• _AVAILABLE DATA_:
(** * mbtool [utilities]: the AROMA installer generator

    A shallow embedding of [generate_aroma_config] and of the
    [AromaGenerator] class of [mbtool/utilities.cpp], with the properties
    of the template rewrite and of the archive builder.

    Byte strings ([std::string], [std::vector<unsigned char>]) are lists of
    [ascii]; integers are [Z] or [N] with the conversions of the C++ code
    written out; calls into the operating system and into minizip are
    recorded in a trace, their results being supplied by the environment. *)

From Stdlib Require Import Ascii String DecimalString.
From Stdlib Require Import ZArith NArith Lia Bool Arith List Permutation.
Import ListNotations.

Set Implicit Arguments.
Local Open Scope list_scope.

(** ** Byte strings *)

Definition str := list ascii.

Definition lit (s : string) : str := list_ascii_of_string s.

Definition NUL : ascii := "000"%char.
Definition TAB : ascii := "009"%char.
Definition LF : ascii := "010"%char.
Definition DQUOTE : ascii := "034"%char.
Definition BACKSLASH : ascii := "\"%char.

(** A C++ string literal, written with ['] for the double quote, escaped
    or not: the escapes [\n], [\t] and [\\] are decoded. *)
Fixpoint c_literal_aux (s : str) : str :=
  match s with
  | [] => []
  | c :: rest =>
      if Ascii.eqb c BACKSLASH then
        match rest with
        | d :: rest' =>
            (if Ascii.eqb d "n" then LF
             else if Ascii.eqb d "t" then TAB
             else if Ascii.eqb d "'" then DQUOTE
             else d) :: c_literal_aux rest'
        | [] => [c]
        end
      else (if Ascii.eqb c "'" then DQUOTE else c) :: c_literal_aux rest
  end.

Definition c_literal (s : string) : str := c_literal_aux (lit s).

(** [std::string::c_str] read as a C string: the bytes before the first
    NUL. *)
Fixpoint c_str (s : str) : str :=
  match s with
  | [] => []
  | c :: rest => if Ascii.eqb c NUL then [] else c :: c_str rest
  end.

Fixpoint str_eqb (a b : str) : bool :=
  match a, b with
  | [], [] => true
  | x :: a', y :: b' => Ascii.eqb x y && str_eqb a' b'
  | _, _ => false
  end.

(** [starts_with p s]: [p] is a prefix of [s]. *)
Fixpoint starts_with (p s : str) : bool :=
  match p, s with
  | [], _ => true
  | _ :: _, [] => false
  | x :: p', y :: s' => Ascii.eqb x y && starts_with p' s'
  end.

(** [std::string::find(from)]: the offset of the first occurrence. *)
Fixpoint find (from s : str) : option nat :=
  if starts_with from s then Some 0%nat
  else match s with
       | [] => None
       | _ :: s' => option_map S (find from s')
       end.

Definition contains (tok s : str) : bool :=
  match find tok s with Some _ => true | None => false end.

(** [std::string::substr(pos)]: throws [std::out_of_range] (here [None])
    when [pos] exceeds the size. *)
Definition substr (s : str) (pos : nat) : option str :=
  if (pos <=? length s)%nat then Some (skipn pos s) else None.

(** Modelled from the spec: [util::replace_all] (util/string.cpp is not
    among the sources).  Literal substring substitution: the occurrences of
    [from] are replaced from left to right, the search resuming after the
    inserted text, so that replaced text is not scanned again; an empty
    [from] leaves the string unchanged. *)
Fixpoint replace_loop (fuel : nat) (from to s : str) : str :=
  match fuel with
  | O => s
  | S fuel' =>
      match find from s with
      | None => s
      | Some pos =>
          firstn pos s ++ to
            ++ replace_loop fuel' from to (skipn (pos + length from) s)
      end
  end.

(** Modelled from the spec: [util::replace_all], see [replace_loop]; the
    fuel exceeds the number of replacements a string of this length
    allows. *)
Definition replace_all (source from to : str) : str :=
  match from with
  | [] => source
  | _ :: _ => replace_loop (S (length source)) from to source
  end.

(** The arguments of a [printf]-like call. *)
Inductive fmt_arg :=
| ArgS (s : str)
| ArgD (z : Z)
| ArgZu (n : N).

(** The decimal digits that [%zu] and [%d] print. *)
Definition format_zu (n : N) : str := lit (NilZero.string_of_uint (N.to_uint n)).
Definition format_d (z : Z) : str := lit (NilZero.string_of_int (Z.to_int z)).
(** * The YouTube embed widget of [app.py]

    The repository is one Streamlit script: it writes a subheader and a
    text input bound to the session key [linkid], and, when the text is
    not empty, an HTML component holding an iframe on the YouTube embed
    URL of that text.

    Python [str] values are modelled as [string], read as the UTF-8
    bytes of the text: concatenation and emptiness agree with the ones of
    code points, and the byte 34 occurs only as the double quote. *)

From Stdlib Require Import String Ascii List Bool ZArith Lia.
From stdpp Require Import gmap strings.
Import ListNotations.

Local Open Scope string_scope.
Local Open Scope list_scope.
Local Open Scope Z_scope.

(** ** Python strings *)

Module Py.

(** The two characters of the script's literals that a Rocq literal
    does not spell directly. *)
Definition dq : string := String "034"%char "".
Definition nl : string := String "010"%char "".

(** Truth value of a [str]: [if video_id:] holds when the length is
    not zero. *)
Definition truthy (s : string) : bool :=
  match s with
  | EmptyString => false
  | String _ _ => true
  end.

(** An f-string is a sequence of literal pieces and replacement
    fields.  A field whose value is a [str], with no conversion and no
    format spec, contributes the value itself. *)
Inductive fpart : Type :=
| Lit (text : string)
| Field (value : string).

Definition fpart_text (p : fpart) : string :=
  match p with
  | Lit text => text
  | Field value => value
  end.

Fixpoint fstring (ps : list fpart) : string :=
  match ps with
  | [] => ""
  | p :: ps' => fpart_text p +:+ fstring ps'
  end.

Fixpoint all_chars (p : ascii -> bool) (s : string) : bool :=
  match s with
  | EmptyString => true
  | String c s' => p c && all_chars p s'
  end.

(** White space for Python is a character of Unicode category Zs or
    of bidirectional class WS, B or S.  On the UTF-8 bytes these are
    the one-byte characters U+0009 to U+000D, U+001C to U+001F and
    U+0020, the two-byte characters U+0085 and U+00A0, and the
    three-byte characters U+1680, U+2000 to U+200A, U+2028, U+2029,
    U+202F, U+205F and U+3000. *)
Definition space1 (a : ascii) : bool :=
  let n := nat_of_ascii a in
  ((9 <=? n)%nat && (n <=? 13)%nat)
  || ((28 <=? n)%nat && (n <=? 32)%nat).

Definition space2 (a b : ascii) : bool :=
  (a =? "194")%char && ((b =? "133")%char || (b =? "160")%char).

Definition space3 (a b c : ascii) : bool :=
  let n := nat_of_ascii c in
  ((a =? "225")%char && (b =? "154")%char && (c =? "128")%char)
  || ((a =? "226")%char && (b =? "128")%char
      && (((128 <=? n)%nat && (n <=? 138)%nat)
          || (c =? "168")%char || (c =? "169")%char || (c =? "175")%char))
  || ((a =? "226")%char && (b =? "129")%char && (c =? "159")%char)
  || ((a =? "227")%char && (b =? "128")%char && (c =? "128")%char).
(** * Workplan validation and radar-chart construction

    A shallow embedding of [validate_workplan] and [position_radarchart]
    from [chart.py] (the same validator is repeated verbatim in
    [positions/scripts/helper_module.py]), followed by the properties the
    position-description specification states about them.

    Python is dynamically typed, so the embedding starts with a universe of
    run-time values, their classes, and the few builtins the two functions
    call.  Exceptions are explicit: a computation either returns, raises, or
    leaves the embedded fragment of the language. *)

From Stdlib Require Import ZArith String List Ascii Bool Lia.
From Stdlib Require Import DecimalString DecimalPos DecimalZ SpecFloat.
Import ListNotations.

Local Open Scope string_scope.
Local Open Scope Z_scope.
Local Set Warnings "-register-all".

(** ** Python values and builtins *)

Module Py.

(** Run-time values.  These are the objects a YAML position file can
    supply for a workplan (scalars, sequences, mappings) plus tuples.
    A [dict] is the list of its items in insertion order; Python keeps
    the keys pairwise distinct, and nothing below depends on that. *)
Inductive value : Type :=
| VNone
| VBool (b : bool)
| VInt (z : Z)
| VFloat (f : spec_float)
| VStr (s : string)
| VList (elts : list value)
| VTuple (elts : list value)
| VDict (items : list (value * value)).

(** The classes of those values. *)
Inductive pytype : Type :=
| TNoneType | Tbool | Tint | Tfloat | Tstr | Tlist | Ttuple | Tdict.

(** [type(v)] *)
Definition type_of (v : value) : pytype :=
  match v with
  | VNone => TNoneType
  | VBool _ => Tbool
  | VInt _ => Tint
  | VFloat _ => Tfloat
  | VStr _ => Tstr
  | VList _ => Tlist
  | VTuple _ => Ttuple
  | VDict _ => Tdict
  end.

• _ASSIGNMENT_:
Start at the first line of the entries and stop at the line with "d :: rest' =>". Retype each of those lines exactly, both ends included.

• _RESPONSE_:
(** * mbtool [utilities]: the AROMA installer generator

    A shallow embedding of [generate_aroma_config] and of the
    [AromaGenerator] class of [mbtool/utilities.cpp], with the properties
    of the template rewrite and of the archive builder.

    Byte strings ([std::string], [std::vector<unsigned char>]) are lists of
    [ascii]; integers are [Z] or [N] with the conversions of the C++ code
    written out; calls into the operating system and into minizip are
    recorded in a trace, their results being supplied by the environment. *)

From Stdlib Require Import Ascii String DecimalString.
From Stdlib Require Import ZArith NArith Lia Bool Arith List Permutation.
Import ListNotations.

Set Implicit Arguments.
Local Open Scope list_scope.

(** ** Byte strings *)

Definition str := list ascii.

Definition lit (s : string) : str := list_ascii_of_string s.

Definition NUL : ascii := "000"%char.
Definition TAB : ascii := "009"%char.
Definition LF : ascii := "010"%char.
Definition DQUOTE : ascii := "034"%char.
Definition BACKSLASH : ascii := "\"%char.

(** A C++ string literal, written with ['] for the double quote, escaped
    or not: the escapes [\n], [\t] and [\\] are decoded. *)
Fixpoint c_literal_aux (s : str) : str :=
  match s with
  | [] => []
  | c :: rest =>
      if Ascii.eqb c BACKSLASH then
        match rest with
        | d :: rest' =>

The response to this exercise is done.